There’s nothing to be done about category I, and little for II(B). But the firefighters died, heroically, trying to save a house. What was it doing there? The homeowners, whose reckless decision to live in a fire zone of canyons and steep slopes, have not been identified in news stories that treat the arsonists as the unique cause of the tragedy [update 28/X/06: now they have]; neither have the Riverside County supervisors who chose to enable citizen behavior that is certain to lead to outcomes like this, nor the state insurance regulators who enabled a systematic deception of the homeowners about the risks they were creating. Firefighters will die as long as we have buildings, but foolish land use policy will kill a lot more of them.
Fires will be set, by people (accidentally or on purpose) or by lightning. This landscape will burn. Just as surely, as my father used to say, as God made little green apples, beaches and seaside cliffs will erode, hurricanes will blow, flood plains will flood, and living in places like those entails absolutely certain disasters. Some firefighters’ doom was sealed when people moved out into the chaparral canyons, we just didn’t know which ones’.

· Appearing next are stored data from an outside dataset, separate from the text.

(* ===== verification/Encoder.v ===== *)
(** * The bitmap encoder

    freerds/core/encoder.c: the codec contexts of a connection, the buffers its
    tiles are compressed into, and the numbering of frames.  A context is
    created when the first update needs it ([freerds_encoder_prepare]).

    The codecs are FreeRDP's; their contexts are records of the fields that the
    encoder sets.  The creation of a context can fail ([allocs]).  The bits
    [FREERDP_CODEC_*] are a parameter ([CodecBits]).  The arithmetic of the
    grid is on [int]: when the size of the buffer does not fit, it is undefined
    ([None]). *)

From S2P Require Import Prelude WStream Pipe RpcContext.

(** The positions of the bits [FREERDP_CODEC_*]. *)
Class CodecBits := {
  rfx_bit : Z;
  nsc_bit : Z;
  planar_bit : Z;
  interleaved_bit : Z;
}.

Class CodecBitsLaws (B : CodecBits) : Prop := {
  bits_range : Forall (fun b => 0 <= b < 32) [rfx_bit; nsc_bit; planar_bit; interleaved_bit];
  bits_distinct : NoDup [rfx_bit; nsc_bit; planar_bit; interleaved_bit];
}.

(** The settings of the connection that the encoder and its users read; a
    [BOOL] that is used as a number is a [Z]. *)
Record rdpSettings := mk_settings {
  SurfaceFrameMarkerEnabled : Z;
  NSCodecColorLossLevel : Z;
  NSCodecAllowSubsampling : bool;
  NSCodecAllowDynamicColorFidelity : bool;
  DrawAllowSkipAlpha : bool;
  ColorDepth : Z;
  MultifragMaxRequestSize : Z;
}.

Record RFX_CONTEXT := mk_rfx { rfx_width : Z; rfx_height : Z }.
Record NSC_CONTEXT := mk_nsc {
  ColorLossLevel : Z;
  ChromaSubsamplingLevel : Z;
  DynamicColorFidelity : bool;
}.
(** With [skip_alpha], the flag [PLANAR_FORMAT_HEADER_NA]. *)
Record BITMAP_PLANAR_CONTEXT := mk_planar { skip_alpha : bool; planar_width : Z; planar_height : Z }.
Inductive BITMAP_INTERLEAVED_CONTEXT := mk_interleaved.

Record SURFACE_FRAME := mk_frame_ { frame_id : Z }.

(** Which contexts can be created. *)
Record allocs := mk_allocs { rfx_ok : bool; nsc_ok : bool; planar_ok : bool; interleaved_ok : bool }.

Section Encoder.
Context {W : WStream} {D : Dictionary} {B : CodecBits}.

Definition FREERDP_CODEC_REMOTEFX : Z := 2 ^ rfx_bit.
Definition FREERDP_CODEC_NSCODEC : Z := 2 ^ nsc_bit.
Definition FREERDP_CODEC_PLANAR : Z := 2 ^ planar_bit.
Definition FREERDP_CODEC_INTERLEAVED : Z := 2 ^ interleaved_bit.

(** [gridBuffer] is the size of the block, [grid] the offsets of the tiles in
    it. *)
Record rdsEncoder := mk_encoder {
  width : Z;
  height : Z;
  codecs : Z;
  grid : option (list Z);
  gridWidth : Z;
  gridHeight : Z;
  gridBuffer : option Z;
  maxTileWidth : Z;
  maxTileHeight : Z;
  bs : option wStream;
  rfx : option RFX_CONTEXT;
  nsc : option NSC_CONTEXT;
  planar : option BITMAP_PLANAR_CONTEXT;
  interleaved : option BITMAP_INTERLEAVED_CONTEXT;
  fps : Z;
  maxFps : Z;
  frameAck : Z;
  frameId : Z;
  frameList : option (wListDictionary SURFACE_FRAME);
}.

Definition set_codecs c e := mk_encoder (width e) (height e) c (grid e) (gridWidth e) (gridHeight e) (gridBuffer e)
  (maxTileWidth e) (maxTileHeight e) (bs e) (rfx e) (nsc e) (planar e) (interleaved e) (fps e) (maxFps e) (frameAck e)
  (frameId e) (frameList e).
Definition set_grid g w h b e := mk_encoder (width e) (height e) (codecs e) g w h b
  (maxTileWidth e) (maxTileHeight e) (bs e) (rfx e) (nsc e) (planar e) (interleaved e) (fps e) (maxFps e) (frameAck e)
  (frameId e) (frameList e).
Definition set_tile w h e := mk_encoder (width e) (height e) (codecs e) (grid e) (gridWidth e) (gridHeight e) (gridBuffer e)
  w h (bs e) (rfx e) (nsc e) (planar e) (interleaved e) (fps e) (maxFps e) (frameAck e) (frameId e) (frameList e).
Definition set_bs s e := mk_encoder (width e) (height e) (codecs e) (grid e) (gridWidth e) (gridHeight e) (gridBuffer e)
  (maxTileWidth e) (maxTileHeight e) s (rfx e) (nsc e) (planar e) (interleaved e) (fps e) (maxFps e) (frameAck e)
  (frameId e) (frameList e).
Definition set_contexts r n p i e := mk_encoder (width e) (height e) (codecs e) (grid e) (gridWidth e) (gridHeight e)
  (gridBuffer e) (maxTileWidth e) (maxTileHeight e) (bs e) r n p i (fps e) (maxFps e) (frameAck e)
  (frameId e) (frameList e).
Definition set_frames_ f m a i l e := mk_encoder (width e) (height e) (codecs e) (grid e) (gridWidth e) (gridHeight e)
  (gridBuffer e) (maxTileWidth e) (maxTileHeight e) (bs e) (rfx e) (nsc e) (planar e) (interleaved e) f m a i l.

(** ** Frames *)

(** The division is that of C. *)
Definition next_fps (inFlightFrames : Z) (e : rdsEncoder) : Z :=
  let fps_ :=
    if frameAck e <? inFlightFrames
    then Z.quot (Z.quot 100 (inFlightFrames + 1) * maxFps e) 100
    else let f := fps e + 2 in if maxFps e <? f then maxFps e else f in
  if fps_ <? 1 then 1 else fps_.

Definition freerds_encoder_create_frame_id (e : rdsEncoder) : option (Z * rdsEncoder) :=
  l ← frameList e;
  let fps_ := next_fps (ListDictionary_Count l) e in
  let id := u32 (frameId e + 1) in
  Some (i32 id, set_frames_ fps_ (maxFps e) (frameAck e) id (Some (ListDictionary_Add id (mk_frame_ id) l)) e).

(** ** The grid *)

Definition freerds_encoder_init_grid (e : rdsEncoder) : option (Z * rdsEncoder) :=
  let gridWidth_ := Z.quot (width e + (maxTileWidth e - 1)) (maxTileWidth e) in
  let gridHeight_ := Z.quot (height e + (maxTileHeight e - 1)) (maxTileHeight e) in
  let tileSize := maxTileWidth e * maxTileHeight e * 4 in
  let tileCount := gridWidth_ * gridHeight_ in
  if decide (0 <= tileSize * tileCount < 2 ^ 31) then
    Some (0, set_grid (Some (map (fun k => Z.of_nat k * tileSize) (seq 0 (Z.to_nat tileCount))))
               gridWidth_ gridHeight_ (Some (tileSize * tileCount)) e)
  else None.

Definition freerds_encoder_uninit_grid (e : rdsEncoder) : rdsEncoder := set_grid None 0 0 None e.

(** ** Contexts *)

(** [if (!encoder->frameList) { ... }] *)
Definition init_frames (settings : rdpSettings) (e : rdsEncoder) : rdsEncoder :=
  match frameList e with
  | Some _ => e
  | None => set_frames_ 16 32 (SurfaceFrameMarkerEnabled settings) 0 (Some ListDictionary_New) e
  end.

Definition add_codec (c : Z) (e : rdsEncoder) : rdsEncoder := set_codecs (Z.lor (codecs e) c) e.
Definition remove_codec (c : Z) (e : rdsEncoder) : rdsEncoder := set_codecs (Z.ldiff (codecs e) c) e.

Definition freerds_encoder_init_rfx (settings : rdpSettings) (al : allocs) (e : rdsEncoder) : Z * rdsEncoder :=
  match rfx e, rfx_ok al with
  | None, false => (-1, e)
  | _, _ =>
      let e := set_contexts (Some (mk_rfx (width e) (height e))) (nsc e) (planar e) (interleaved e) e in
      (1, add_codec FREERDP_CODEC_REMOTEFX (init_frames settings e))
  end.

Definition freerds_encoder_init_nsc (settings : rdpSettings) (al : allocs) (e : rdsEncoder) : Z * rdsEncoder :=
  match nsc e, nsc_ok al with
  | None, false => (-1, e)
  | _, _ =>
      let c := mk_nsc (NSCodecColorLossLevel settings) (if NSCodecAllowSubsampling settings then 1 else 0)
                 (NSCodecAllowDynamicColorFidelity settings) in
      let e := set_contexts (rfx e) (Some c) (planar e) (interleaved e) (init_frames settings e) in
      (1, add_codec FREERDP_CODEC_NSCODEC e)
  end.

Definition freerds_encoder_init_planar (settings : rdpSettings) (al : allocs) (e : rdsEncoder) : Z * rdsEncoder :=
  let done_ c := (1, add_codec FREERDP_CODEC_PLANAR (set_contexts (rfx e) (nsc e) (Some c) (interleaved e) e)) in
  match planar e, planar_ok al with
  | Some c, _ => done_ c
  | None, false => (-1, e)
  | None, true => done_ (mk_planar (DrawAllowSkipAlpha settings) (maxTileWidth e) (maxTileHeight e))
  end.

Definition freerds_encoder_init_interleaved (al : allocs) (e : rdsEncoder) : Z * rdsEncoder :=
  match interleaved e, interleaved_ok al with
  | None, false => (-1, e)
  | _, _ =>
      (1, add_codec FREERDP_CODEC_INTERLEAVED
            (set_contexts (rfx e) (nsc e) (planar e) (Some mk_interleaved) e))
  end.

Definition freerds_encoder_init (e : rdsEncoder) : option (Z * rdsEncoder) :=
  '(_, e) ← freerds_encoder_init_grid (set_tile 64 64 e);
  match bs e with
  | Some _ => Some (1, e)
  | None => Some (1, set_bs (Some (Stream_New (Z.to_nat (maxTileWidth e * maxTileHeight e * 4)))) e)
  end.

Definition free_frames (e : rdsEncoder) : rdsEncoder :=
  set_frames_ (fps e) (maxFps e) (frameAck e) (frameId e) None e.

Definition freerds_encoder_uninit_rfx (e : rdsEncoder) : rdsEncoder :=
  let e := set_frames_ (fps e) (maxFps e) (frameAck e) 0 (frameList e) e in
  remove_codec FREERDP_CODEC_REMOTEFX (free_frames (set_contexts None (nsc e) (planar e) (interleaved e) e)).

Definition freerds_encoder_uninit_nsc (e : rdsEncoder) : rdsEncoder :=
  remove_codec FREERDP_CODEC_NSCODEC (free_frames (set_contexts (rfx e) None (planar e) (interleaved e) e)).

Definition freerds_encoder_uninit_planar (e : rdsEncoder) : rdsEncoder :=
  remove_codec FREERDP_CODEC_PLANAR (set_contexts (rfx e) (nsc e) None (interleaved e) e).

Definition freerds_encoder_uninit_interleaved (e : rdsEncoder) : rdsEncoder :=
  remove_codec FREERDP_CODEC_INTERLEAVED (set_contexts (rfx e) (nsc e) (planar e) None e).

Definition has_codec (c : Z) (codecs_ : Z) : bool := negb (Z.land codecs_ c =? 0).

Definition when (b : bool) (f : rdsEncoder -> rdsEncoder) (e : rdsEncoder) : rdsEncoder := if b then f e else e.

Definition freerds_encoder_uninit (e : rdsEncoder) : rdsEncoder :=
  let e := set_bs None (freerds_encoder_uninit_grid e) in
  let e := when (has_codec FREERDP_CODEC_REMOTEFX (codecs e)) freerds_encoder_uninit_rfx e in
  let e := when (has_codec FREERDP_CODEC_NSCODEC (codecs e)) freerds_encoder_uninit_nsc e in
  let e := when (has_codec FREERDP_CODEC_PLANAR (codecs e)) freerds_encoder_uninit_planar e in
  when (has_codec FREERDP_CODEC_INTERLEAVED (codecs e)) freerds_encoder_uninit_interleaved e.

(** One of the four steps of [freerds_encoder_prepare]: [false] when it
    returns -1. *)
Definition prepare_codec (c codecs_ : Z) (init : rdsEncoder -> Z * rdsEncoder) (e : rdsEncoder) : bool * rdsEncoder :=
  if has_codec c codecs_ && negb (has_codec c (codecs e)) then
    let '(status, e) := init e in (negb (status <? 0), e)
  else (true, e).

Definition freerds_encoder_prepare (settings : rdpSettings) (al : allocs) (codecs_ : Z) (e : rdsEncoder) :
    Z * rdsEncoder :=
  let '(ok, e) := prepare_codec FREERDP_CODEC_REMOTEFX codecs_ (freerds_encoder_init_rfx settings al) e in
  if negb ok then (-1, e) else
  let '(ok, e) := prepare_codec FREERDP_CODEC_NSCODEC codecs_ (freerds_encoder_init_nsc settings al) e in
  if negb ok then (-1, e) else
  let '(ok, e) := prepare_codec FREERDP_CODEC_PLANAR codecs_ (freerds_encoder_init_planar settings al) e in
  if negb ok then (-1, e) else
  let '(ok, e) := prepare_codec FREERDP_CODEC_INTERLEAVED codecs_ (freerds_encoder_init_interleaved al) e in
  if negb ok then (-1, e) else (1, e).

Definition freerds_encoder_reset (settings : rdpSettings) (al : allocs) (e : rdsEncoder) : option (Z * rdsEncoder) :=
  let codecs_ := codecs e in
  '(status, e) ← freerds_encoder_init (freerds_encoder_uninit e);
  if status <? 0 then Some (-1, e) else
  let '(status, e) := freerds_encoder_prepare settings al codecs_ e in
  Some (if status <? 0 then -1 else 1, e).

Definition freerds_encoder_new (width_ height_ : Z) : option rdsEncoder :=
  '(_, e) ← freerds_encoder_init
    (mk_encoder width_ height_ 0 None 0 0 None 0 0 None None None None None 16 32 0 0 None);
  Some e.

(** The encoder at the moment its struct is freed. *)
Definition freerds_encoder_free (e : option rdsEncoder) : option rdsEncoder :=
  freerds_encoder_uninit <$> e.

(** ** The connection *)

(** The fields of the connection that belong to its encoder. *)
Record rdsConnection := mk_connection {
  settings : rdpSettings;
  encoder : rdsEncoder;
  FrameList : wListDictionary SURFACE_FRAME;
}.

Definition set_encoder e (c : rdsConnection) : rdsConnection := mk_connection (settings c) e (FrameList c).

(** process.c *)
Definition freerds_update_frame_acknowledge (id : Z) (c : rdsConnection) : rdsConnection :=
  match ListDictionary_GetItemValue id (FrameList c) with
  | None => c
  | Some _ => mk_connection (settings c) (encoder c) (snd (ListDictionary_Remove id (FrameList c)))
  end.

(** core.c, the beginning of [freerds_send_surface_bits]: a frame is numbered
    before the codec is prepared. *)
Definition surface_frame (codec : Z) (al : allocs) (c : rdsConnection) : option (Z * rdsConnection) :=
  '(id, e) ← if negb (frameAck (encoder c) =? 0)
             then '(id, e) ← freerds_encoder_create_frame_id (encoder c); Some (u32 id, e)
             else Some (0, encoder c);
  Some (id, set_encoder (snd (freerds_encoder_prepare (settings c) al codec e)) c).
End Encoder.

What about earthquakes? Good question: the answer is that we do a lot better pricing the risk (bought any earthquake insurance in California lately?) than we used to, and it’s much easier to build for personal and building survivability in a seismic zone than to do the same for fires and floods. We built San Francisco in the wrong place before we realized how dangerous it was, but that’s no reason to keep making such mistakes in new hazard zones, especially at public expense.